La propuesta del Gobierno brasileño resulta contradictoria. Al auspiciar el pase definitivo a manos privadas, Bolsonaro parece caminar en sentido contrario de su objetivo manifiesto, es decir, moderar los costos de los combustibles. ¿Quién querrá invertir en un mercado amenazado por más regulaciones? Sin embargo, la jugada puede tener otro propósito: acentuar la disputa personal con Lula.

La privatización de la compañía petrolera es una ocurrencia que pone la campaña presidencial en blanco y negro. Lula reaccionó de inmediato: “El que se meta con Petrobras para comprarla deberá hablar con nosotros”. Para la concepción de la economía del Partido de los Trabajadores, como para la de toda la izquierda latinoamericana, la intervención estatal sobre el negocio de los hidrocarburos es un dogma inapelable.

Sin embargo, en la jugada de Bolsonaro hay otra dimensión. El presidente de Brasil, a quien le falta refinamiento pero le sobra astucia, sabe que al introducir a Petrobras en el tramo decisivo de la campaña está conectando la pelea por el voto con la irritante memoria de la corrupción. El mal manejo de esa compañía durante el Gobierno de Lula dio lugar al escandaloso Lava Jato, tornado judicial que llevó tras las rejas a innumerables dirigentes políticos y empresarios. Vargas Llosa tocó ya esa cuerda en sus declaraciones. Argumentó a favor de su preferencia por Bolsonaro que Lula había sido puesto preso por la Justicia, que lo consideró “un ladrón”. La competencia por el cetro de Brasil asegura en adelante grandes emociones.

En Colombia, donde se ofrece el otro gran torneo electoral de la región, la campaña también huele a petróleo. Gustavo Petro, el candidato de la izquierda que desafía al uribismo oficial, tocó un cable de alta tensión. Afirmó, con tono de denuncia, que no solo el narco y la guerrilla son violentos. La explotación de hidrocarburos pertenece al mismo rubro.

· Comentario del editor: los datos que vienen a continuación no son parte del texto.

(** * PhysicalPort: the listening endpoint of OvenMediaEngine

    Shallow embedding of [src/projects/modules/physical_port/physical_port.cpp].
    A [PhysicalPort] owns one transport primitive (an [ov::ServerSocket] or an
    [ov::DatagramSocket]), a pool of workers, the event-loop thread and the
    list of observers.  Member functions are state transformers over the
    record of the object's fields; they can fault (a failed assertion, a null
    [shared_ptr] dereferenced, [std::terminate], [std::out_of_range]) and they
    log the calls they make on their collaborators, in program order. *)

From stdpp Require Import base list numbers strings.
From Stdlib Require Import ZArith Lia.

Local Open Scope Z_scope.

(** ** The [ov] namespace: what the port uses of the socket library *)

Module ov.

(** [enum class ov::SocketType], the four enumerators [Create] switches on. *)
Module SocketType.
Inductive t := Unknown | Udp | Tcp | Srt.
End SocketType.

(** [enum class ov::SocketState].  The port only ever compares a state with
    [Closed]; the other enumerators are declared in the socket library and
    stay abstract behind a tag. *)
Module SocketState.
Inductive t := Closed | Other (tag : nat).

Definition is_closed (s : t) : bool :=
  match s with Closed => true | Other _ => false end.
End SocketState.

(** [enum class ov::SocketConnectionState], the three cases of
    [client_callback]. *)
Module SocketConnectionState.
Inductive t := Connected | Disconnected | Error.
End SocketConnectionState.

(** Modelled from the spec: [ov::SocketAddress] is declared in the socket
    library; the spec writes an address as host and port ([0.0.0.0:9000]). *)
Record SocketAddress := { host : string; port : Z }.

(** Modelled from the spec: [ov::Data] is declared in the base library; the
    spec has it as an opaque, immutable byte buffer. *)
Definition Data := string.

(** Modelled from the spec: [ov::Error] is declared in the base library; the
    spec has it as the detail attached to a connection error. *)
Definition Error := string.
(** A loop that completes has drawn each object of the queue, in the order
    of the queue, as that object is drawn on a cleared pointer. *)
Lemma render_loop_drawn (distances : list (Object.t * R)) :
  forall pointer objs pointer',
    Scene.render_loop W camera ambient_light lights mode pointer distances
    = Ok (objs, pointer') ->
    exists drawings,
      Forall2 (fun od cmds =>
                 exists obj',
                   Object._render (fst od) W [] camera ambient_light lights mode
                   = Ok (obj', cmds))
              distances drawings
      /\ pointer' = pointer ++ List.concat drawings.
Proof.
  induction distances as [| [obj d] rest IH]; intros pointer objs pointer' H;
    cbn [Scene.render_loop] in H.
  - injection H as _ <-. exists []. split; [constructor |].
    simpl. rewrite app_nil_r. reflexivity.
  - rewrite (_render_frame obj W pointer) in H.
    destruct (Object._render obj W [] camera ambient_light lights mode)
      as [[obj' cmds] | e] eqn:Hr; cbn [bind fst snd] in H; [| discriminate].
    destruct (Scene.render_loop W camera ambient_light lights mode
                (pointer ++ cmds) rest)
      as [[objs' p2] | e] eqn:Hl; cbn [bind fst snd] in H; [| discriminate].
    injection H as _ <-.
    destruct (IH _ _ _ Hl) as (drawings & Hall & ->).
    exists (cmds :: drawings). split.
    + constructor; [exists obj'; exact Hr | exact Hall].
    + cbn [List.concat]. rewrite app_assoc. reflexivity.
Qed.
End RenderLoop.

(** C4.  In a scene with an active camera whose objects all have a
    vertex: every object is measured, its key being the distance from the
    camera position to a nearest vertex of its camera-space buffer; the
    render queue is these pairs in descending order of the key.  When each
    object of the queue can be drawn on a cleared pointer, [render_scene]
    completes and what it has drawn is the drawings of the objects one after
    the other in the order of the queue, farthest first; conversely a
    [render_scene] that completes has processed the objects in the order of
    the queue and has drawn exactly that.  Three objects at distances
    [d1 < d2 < d3] are queued as [d3, d2, d1] whatever their order in the
    scene. *)
Theorem C4_render_scene_farthest_first (self : Scene.t) (camera : Camera.t)
    (Hcamera : Scene._active_camera self = Some camera)
    (Hvertices : forall obj, In obj (Scene._object_memory self) ->
                   Object._translated_vertex_array obj <> []) :
  exists distances,
    Scene.measure camera (Scene._object_memory self) = Ok distances
    /\ Forall2 (fun obj od =>
                  fst od = Object.with_camera_perspective obj
                             (Object.camera_perspective obj camera)
                  /\ nearest_vertex_distance camera obj (snd od))
               (Scene._object_memory self) distances
    /\ (let queue := py_sorted snd true distances in
        let drawn_by W mode :=
          Forall2 (fun od cmds =>
                     exists obj',
                       Object._render (fst od) W [] camera
                         (Scene.ambient_light self) (Scene._light_memory self)
                         mode
                       = Ok (obj', cmds))
                  queue in
        Permutation queue distances
        /\ StronglySorted (fun a b => snd b <= snd a) queue
        /\ (forall W mode drawings,
              drawn_by W mode drawings ->
              exists objs,
                Scene.render_scene self W mode = Ok (objs, List.concat drawings)
                /\ map identity objs = map (fun od => identity (fst od)) queue)
        /\ (forall W mode objs pointer,
              Scene.render_scene self W mode = Ok (objs, pointer) ->
              map identity objs = map (fun od => identity (fst od)) queue
              /\ exists drawings,
                   drawn_by W mode drawings /\ pointer = List.concat drawings)
        /\ (forall o1 o2 o3 d1 d2 d3,
              Permutation distances [(o1, d1); (o2, d2); (o3, d3)] ->
              d1 < d2 < d3 ->
              queue = [(o3, d3); (o2, d2); (o1, d1)])).
Proof.
  destruct (measure_measured camera (Scene._object_memory self) Hvertices)
    as (distances & Hm & Hall).
  exists distances. split; [exact Hm |]. split; [exact Hall |].
  cbv zeta.
  pose proof (py_sorted_perm snd true distances) as Hp.
  pose proof (py_sorted_descending snd distances) as Hs.
  assert (Hscene : forall W mode,
            Scene.render_scene self W mode
            = Scene.render_loop W camera (Scene.ambient_light self)
                (Scene._light_memory self) mode []
                (py_sorted snd true distances)).
  { intros W mode. unfold Scene.render_scene. rewrite Hcamera, Hm.
    reflexivity. }
  split; [exact Hp |]. split; [exact Hs |]. split; [| split].
  - intros W mode drawings Hdrawn. rewrite Hscene.
    exact (render_loop_draws W camera _ _ mode _ _ Hdrawn []).
  - intros W mode objs pointer H. rewrite Hscene in H. split.
    + eapply render_loop_order. exact H.
    + exact (render_loop_drawn W camera _ _ mode _ _ _ _ H).
  - intros o1 o2 o3 d1 d2 d3 H123 Hlt.
    apply (descending_unique snd); [exact Hs | | |].
    + repeat constructor; simpl; lra.
    + rewrite Hp, H123. apply (Permutation_rev [(o1, d1); (o2, d2); (o3, d3)]).
    + intros a b Ha Hb Hk.
      apply (Permutation_in _ Hp) in Ha. apply (Permutation_in _ H123) in Ha.
      apply (Permutation_in _ Hp) in Hb. apply (Permutation_in _ H123) in Hb.
      simpl in Ha, Hb.
      destruct Ha as [<- | [<- | [<- | []]]];
        destruct Hb as [<- | [<- | [<- | []]]];
        simpl in Hk; try reflexivity; lra.
Qed.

El Gobierno de Iván Duque y el establishment colombiano recogieron el guante. Felipe Bayón, el presidente de la estatal Ecopetrol, explicó que, si se reduce la explotación de petróleo y gas, habrá que importar esos productos. Por lo tanto, el galón de gasolina, que hoy cuesta alrededor de un dólar y medio, pasaría a costar 5: “Es lo que puede pasar si un presidente contrario a la actividad llega a la Casa de Nariño”, alertó Bayón. Los ingenieros en petróleo fueron más allá: demandaron a Petro por difamar su profesión.

La Asociación Nacional de Instituciones Financieras puso el dedo en otra llaga. Si se sigue subsidiando el precio de la gasolina, las cuentas fiscales ingresarán en un gravísimo desequilibrio. La alarma colombiana se repite en Chile, donde el presidente Gabriel Boric acaba de anunciar que el Estado se hará cargo de parte del costo de los hidrocarburos. Chile importa el 90% del petróleo y del gas que consume. Se entiende que la disparada de precios sea una pesadilla.

Ese debate está alterando a la Argentina, donde todavía no se desató la campaña electoral. Allí la discusión divide al propio oficialismo. El presidente Alberto Fernández suscribió un acuerdo con el Fondo Monetario Internacional, cuyo eje central es un saneamiento de las cuentas públicas basado en una reducción de la subvención a la venta de gas y electricidad. La decisión no levantó en su contra a la oposición sino a Cristina Kirchner, que es la líder electoral del partido del Gobierno, responsable de que Fernández esté en la presidencia. La fractura es de tal profundidad que funcionarios alineados con la señora de Kirchner se niegan a firmar los nuevos cuadros de precios ordenados por el jefe de Estado y su ministro de Economía, Martin Guzmán.

No importa si son de derecha o de izquierda. Los gobernantes no quieren que aumenten las tarifas energéticas. Mucho menos ahora, que se ha elevado la inflación. La historia reciente está plagada de casos de administraciones acorraladas por protestas de consumidores indignados. Por eso, aunque se enojen los mercados y los guardianes de las cuentas públicas pronostiquen catástrofes fiscales, nadie quiere tocar el tercer riel.